(Beginning of Input data)

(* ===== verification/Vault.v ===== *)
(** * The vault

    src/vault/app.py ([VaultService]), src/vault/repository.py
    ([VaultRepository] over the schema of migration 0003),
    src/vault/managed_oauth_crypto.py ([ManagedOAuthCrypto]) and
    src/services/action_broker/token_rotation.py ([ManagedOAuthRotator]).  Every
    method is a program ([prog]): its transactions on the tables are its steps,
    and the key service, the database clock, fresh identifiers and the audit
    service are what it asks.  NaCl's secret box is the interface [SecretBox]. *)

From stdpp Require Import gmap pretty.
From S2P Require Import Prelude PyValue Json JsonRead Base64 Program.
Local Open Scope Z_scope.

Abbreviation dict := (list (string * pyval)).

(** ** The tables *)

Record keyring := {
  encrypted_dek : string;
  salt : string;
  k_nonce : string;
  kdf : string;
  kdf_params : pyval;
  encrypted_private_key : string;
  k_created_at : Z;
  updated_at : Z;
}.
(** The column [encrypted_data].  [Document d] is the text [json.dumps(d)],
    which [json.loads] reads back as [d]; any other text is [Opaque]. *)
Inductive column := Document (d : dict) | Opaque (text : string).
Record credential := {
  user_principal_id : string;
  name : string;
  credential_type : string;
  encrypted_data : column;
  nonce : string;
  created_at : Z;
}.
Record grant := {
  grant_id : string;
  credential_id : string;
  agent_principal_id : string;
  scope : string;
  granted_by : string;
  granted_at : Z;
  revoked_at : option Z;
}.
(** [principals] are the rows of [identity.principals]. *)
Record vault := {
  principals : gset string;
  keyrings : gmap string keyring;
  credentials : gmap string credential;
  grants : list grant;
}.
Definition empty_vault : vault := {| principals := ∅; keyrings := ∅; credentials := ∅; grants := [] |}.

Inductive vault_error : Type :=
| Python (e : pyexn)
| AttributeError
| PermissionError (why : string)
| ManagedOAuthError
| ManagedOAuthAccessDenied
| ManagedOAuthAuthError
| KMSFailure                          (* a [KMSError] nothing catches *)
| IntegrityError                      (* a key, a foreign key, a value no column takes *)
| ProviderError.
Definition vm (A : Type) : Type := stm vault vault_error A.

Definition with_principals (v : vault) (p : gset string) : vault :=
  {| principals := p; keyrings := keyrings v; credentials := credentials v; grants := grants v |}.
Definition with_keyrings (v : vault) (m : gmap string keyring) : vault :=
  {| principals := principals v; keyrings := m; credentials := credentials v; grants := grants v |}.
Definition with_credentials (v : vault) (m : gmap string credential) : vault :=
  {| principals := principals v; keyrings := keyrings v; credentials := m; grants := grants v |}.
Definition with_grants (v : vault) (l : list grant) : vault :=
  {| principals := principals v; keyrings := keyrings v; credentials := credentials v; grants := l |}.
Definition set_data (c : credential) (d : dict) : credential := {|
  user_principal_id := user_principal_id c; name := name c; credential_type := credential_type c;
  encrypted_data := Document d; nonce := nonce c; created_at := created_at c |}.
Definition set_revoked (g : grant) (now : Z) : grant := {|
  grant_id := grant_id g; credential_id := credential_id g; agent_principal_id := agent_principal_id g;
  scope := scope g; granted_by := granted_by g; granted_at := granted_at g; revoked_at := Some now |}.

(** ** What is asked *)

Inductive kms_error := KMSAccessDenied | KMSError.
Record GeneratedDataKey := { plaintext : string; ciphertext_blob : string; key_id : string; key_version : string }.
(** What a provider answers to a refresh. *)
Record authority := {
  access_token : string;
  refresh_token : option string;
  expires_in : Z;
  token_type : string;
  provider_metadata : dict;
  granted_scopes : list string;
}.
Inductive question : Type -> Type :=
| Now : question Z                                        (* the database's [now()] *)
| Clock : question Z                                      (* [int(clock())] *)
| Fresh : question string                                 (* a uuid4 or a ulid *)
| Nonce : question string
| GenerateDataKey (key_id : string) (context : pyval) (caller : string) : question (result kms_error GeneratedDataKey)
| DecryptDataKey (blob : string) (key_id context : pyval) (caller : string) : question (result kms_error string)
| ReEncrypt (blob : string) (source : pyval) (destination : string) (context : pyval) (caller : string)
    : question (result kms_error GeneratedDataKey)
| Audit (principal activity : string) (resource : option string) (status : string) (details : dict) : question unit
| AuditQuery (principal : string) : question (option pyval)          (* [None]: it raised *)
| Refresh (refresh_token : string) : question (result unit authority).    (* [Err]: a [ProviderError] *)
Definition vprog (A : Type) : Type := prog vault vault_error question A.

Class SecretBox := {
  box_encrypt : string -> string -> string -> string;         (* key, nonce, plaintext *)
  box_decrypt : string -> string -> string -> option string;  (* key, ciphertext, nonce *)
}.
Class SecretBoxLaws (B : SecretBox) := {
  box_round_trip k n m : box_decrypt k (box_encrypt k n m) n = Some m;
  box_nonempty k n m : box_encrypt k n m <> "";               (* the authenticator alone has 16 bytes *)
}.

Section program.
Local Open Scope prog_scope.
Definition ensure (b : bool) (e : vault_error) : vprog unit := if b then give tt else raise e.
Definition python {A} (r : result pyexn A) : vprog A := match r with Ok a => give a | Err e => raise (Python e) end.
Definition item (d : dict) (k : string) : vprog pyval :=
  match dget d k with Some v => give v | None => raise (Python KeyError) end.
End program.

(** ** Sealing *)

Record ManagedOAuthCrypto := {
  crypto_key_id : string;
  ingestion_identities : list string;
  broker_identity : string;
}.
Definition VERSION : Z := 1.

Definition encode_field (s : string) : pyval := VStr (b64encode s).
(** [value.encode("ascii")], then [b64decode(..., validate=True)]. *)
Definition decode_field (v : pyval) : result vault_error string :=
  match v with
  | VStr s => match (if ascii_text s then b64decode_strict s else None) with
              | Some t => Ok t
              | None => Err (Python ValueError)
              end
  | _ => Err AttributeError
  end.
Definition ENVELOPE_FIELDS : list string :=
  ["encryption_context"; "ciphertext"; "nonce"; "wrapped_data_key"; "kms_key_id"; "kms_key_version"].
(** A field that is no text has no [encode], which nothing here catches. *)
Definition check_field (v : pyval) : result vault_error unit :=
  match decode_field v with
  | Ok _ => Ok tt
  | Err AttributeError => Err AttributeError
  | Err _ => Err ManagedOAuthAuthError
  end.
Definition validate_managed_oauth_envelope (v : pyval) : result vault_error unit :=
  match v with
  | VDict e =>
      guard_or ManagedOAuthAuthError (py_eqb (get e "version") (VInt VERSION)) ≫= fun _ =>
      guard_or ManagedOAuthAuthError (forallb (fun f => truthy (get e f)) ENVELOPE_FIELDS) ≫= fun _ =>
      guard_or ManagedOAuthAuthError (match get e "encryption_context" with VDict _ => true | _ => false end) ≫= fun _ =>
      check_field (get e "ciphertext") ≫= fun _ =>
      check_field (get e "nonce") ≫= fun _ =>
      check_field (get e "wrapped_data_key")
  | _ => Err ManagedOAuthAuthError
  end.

(End of Input data)

Task objective:
Write the whole of the data out again exactly as it stands.

Answer to this problem:
(* ===== verification/Vault.v ===== *)
(** * The vault

    src/vault/app.py ([VaultService]), src/vault/repository.py
    ([VaultRepository] over the schema of migration 0003),
    src/vault/managed_oauth_crypto.py ([ManagedOAuthCrypto]) and
    src/services/action_broker/token_rotation.py ([ManagedOAuthRotator]).  Every
    method is a program ([prog]): its transactions on the tables are its steps,
    and the key service, the database clock, fresh identifiers and the audit
    service are what it asks.  NaCl's secret box is the interface [SecretBox]. *)

From stdpp Require Import gmap pretty.
From S2P Require Import Prelude PyValue Json JsonRead Base64 Program.
Local Open Scope Z_scope.

Abbreviation dict := (list (string * pyval)).

(** ** The tables *)

Record keyring := {
  encrypted_dek : string;
  salt : string;
  k_nonce : string;
  kdf : string;
  kdf_params : pyval;
  encrypted_private_key : string;
  k_created_at : Z;
  updated_at : Z;
}.
(** The column [encrypted_data].  [Document d] is the text [json.dumps(d)],
    which [json.loads] reads back as [d]; any other text is [Opaque]. *)
Inductive column := Document (d : dict) | Opaque (text : string).
Record credential := {
  user_principal_id : string;
  name : string;
  credential_type : string;
  encrypted_data : column;
  nonce : string;
  created_at : Z;
}.
Record grant := {
  grant_id : string;
  credential_id : string;
  agent_principal_id : string;
  scope : string;
  granted_by : string;
  granted_at : Z;
  revoked_at : option Z;
}.
(** [principals] are the rows of [identity.principals]. *)
Record vault := {
  principals : gset string;
  keyrings : gmap string keyring;
  credentials : gmap string credential;
  grants : list grant;
}.
Definition empty_vault : vault := {| principals := ∅; keyrings := ∅; credentials := ∅; grants := [] |}.

Inductive vault_error : Type :=
| Python (e : pyexn)
| AttributeError
| PermissionError (why : string)
| ManagedOAuthError
| ManagedOAuthAccessDenied
| ManagedOAuthAuthError
| KMSFailure                          (* a [KMSError] nothing catches *)
| IntegrityError                      (* a key, a foreign key, a value no column takes *)
| ProviderError.
Definition vm (A : Type) : Type := stm vault vault_error A.

Definition with_principals (v : vault) (p : gset string) : vault :=
  {| principals := p; keyrings := keyrings v; credentials := credentials v; grants := grants v |}.
Definition with_keyrings (v : vault) (m : gmap string keyring) : vault :=
  {| principals := principals v; keyrings := m; credentials := credentials v; grants := grants v |}.
Definition with_credentials (v : vault) (m : gmap string credential) : vault :=
  {| principals := principals v; keyrings := keyrings v; credentials := m; grants := grants v |}.
Definition with_grants (v : vault) (l : list grant) : vault :=
  {| principals := principals v; keyrings := keyrings v; credentials := credentials v; grants := l |}.
Definition set_data (c : credential) (d : dict) : credential := {|
  user_principal_id := user_principal_id c; name := name c; credential_type := credential_type c;
  encrypted_data := Document d; nonce := nonce c; created_at := created_at c |}.
Definition set_revoked (g : grant) (now : Z) : grant := {|
  grant_id := grant_id g; credential_id := credential_id g; agent_principal_id := agent_principal_id g;
  scope := scope g; granted_by := granted_by g; granted_at := granted_at g; revoked_at := Some now |}.

(** ** What is asked *)

Inductive kms_error := KMSAccessDenied | KMSError.
Record GeneratedDataKey := { plaintext : string; ciphertext_blob : string; key_id : string; key_version : string }.
(** What a provider answers to a refresh. *)
Record authority := {
  access_token : string;
  refresh_token : option string;
  expires_in : Z;
  token_type : string;
  provider_metadata : dict;
  granted_scopes : list string;
}.
Inductive question : Type -> Type :=
| Now : question Z                                        (* the database's [now()] *)
| Clock : question Z                                      (* [int(clock())] *)
| Fresh : question string                                 (* a uuid4 or a ulid *)
| Nonce : question string
| GenerateDataKey (key_id : string) (context : pyval) (caller : string) : question (result kms_error GeneratedDataKey)
| DecryptDataKey (blob : string) (key_id context : pyval) (caller : string) : question (result kms_error string)
| ReEncrypt (blob : string) (source : pyval) (destination : string) (context : pyval) (caller : string)
    : question (result kms_error GeneratedDataKey)
| Audit (principal activity : string) (resource : option string) (status : string) (details : dict) : question unit
| AuditQuery (principal : string) : question (option pyval)          (* [None]: it raised *)
| Refresh (refresh_token : string) : question (result unit authority).    (* [Err]: a [ProviderError] *)
Definition vprog (A : Type) : Type := prog vault vault_error question A.

Class SecretBox := {
  box_encrypt : string -> string -> string -> string;         (* key, nonce, plaintext *)
  box_decrypt : string -> string -> string -> option string;  (* key, ciphertext, nonce *)
}.
Class SecretBoxLaws (B : SecretBox) := {
  box_round_trip k n m : box_decrypt k (box_encrypt k n m) n = Some m;
  box_nonempty k n m : box_encrypt k n m <> "";               (* the authenticator alone has 16 bytes *)
}.

Section program.
Local Open Scope prog_scope.
Definition ensure (b : bool) (e : vault_error) : vprog unit := if b then give tt else raise e.
Definition python {A} (r : result pyexn A) : vprog A := match r with Ok a => give a | Err e => raise (Python e) end.
Definition item (d : dict) (k : string) : vprog pyval :=
  match dget d k with Some v => give v | None => raise (Python KeyError) end.
End program.

(** ** Sealing *)

Record ManagedOAuthCrypto := {
  crypto_key_id : string;
  ingestion_identities : list string;
  broker_identity : string;
}.
Definition VERSION : Z := 1.

Definition encode_field (s : string) : pyval := VStr (b64encode s).
(** [value.encode("ascii")], then [b64decode(..., validate=True)]. *)
Definition decode_field (v : pyval) : result vault_error string :=
  match v with
  | VStr s => match (if ascii_text s then b64decode_strict s else None) with
              | Some t => Ok t
              | None => Err (Python ValueError)
              end
  | _ => Err AttributeError
  end.
Definition ENVELOPE_FIELDS : list string :=
  ["encryption_context"; "ciphertext"; "nonce"; "wrapped_data_key"; "kms_key_id"; "kms_key_version"].
(** A field that is no text has no [encode], which nothing here catches. *)
Definition check_field (v : pyval) : result vault_error unit :=
  match decode_field v with
  | Ok _ => Ok tt
  | Err AttributeError => Err AttributeError
  | Err _ => Err ManagedOAuthAuthError
  end.
Definition validate_managed_oauth_envelope (v : pyval) : result vault_error unit :=
  match v with
  | VDict e =>
      guard_or ManagedOAuthAuthError (py_eqb (get e "version") (VInt VERSION)) ≫= fun _ =>
      guard_or ManagedOAuthAuthError (forallb (fun f => truthy (get e f)) ENVELOPE_FIELDS) ≫= fun _ =>
      guard_or ManagedOAuthAuthError (match get e "encryption_context" with VDict _ => true | _ => false end) ≫= fun _ =>
      check_field (get e "ciphertext") ≫= fun _ =>
      check_field (get e "nonce") ≫= fun _ =>
      check_field (get e "wrapped_data_key")
  | _ => Err ManagedOAuthAuthError
  end.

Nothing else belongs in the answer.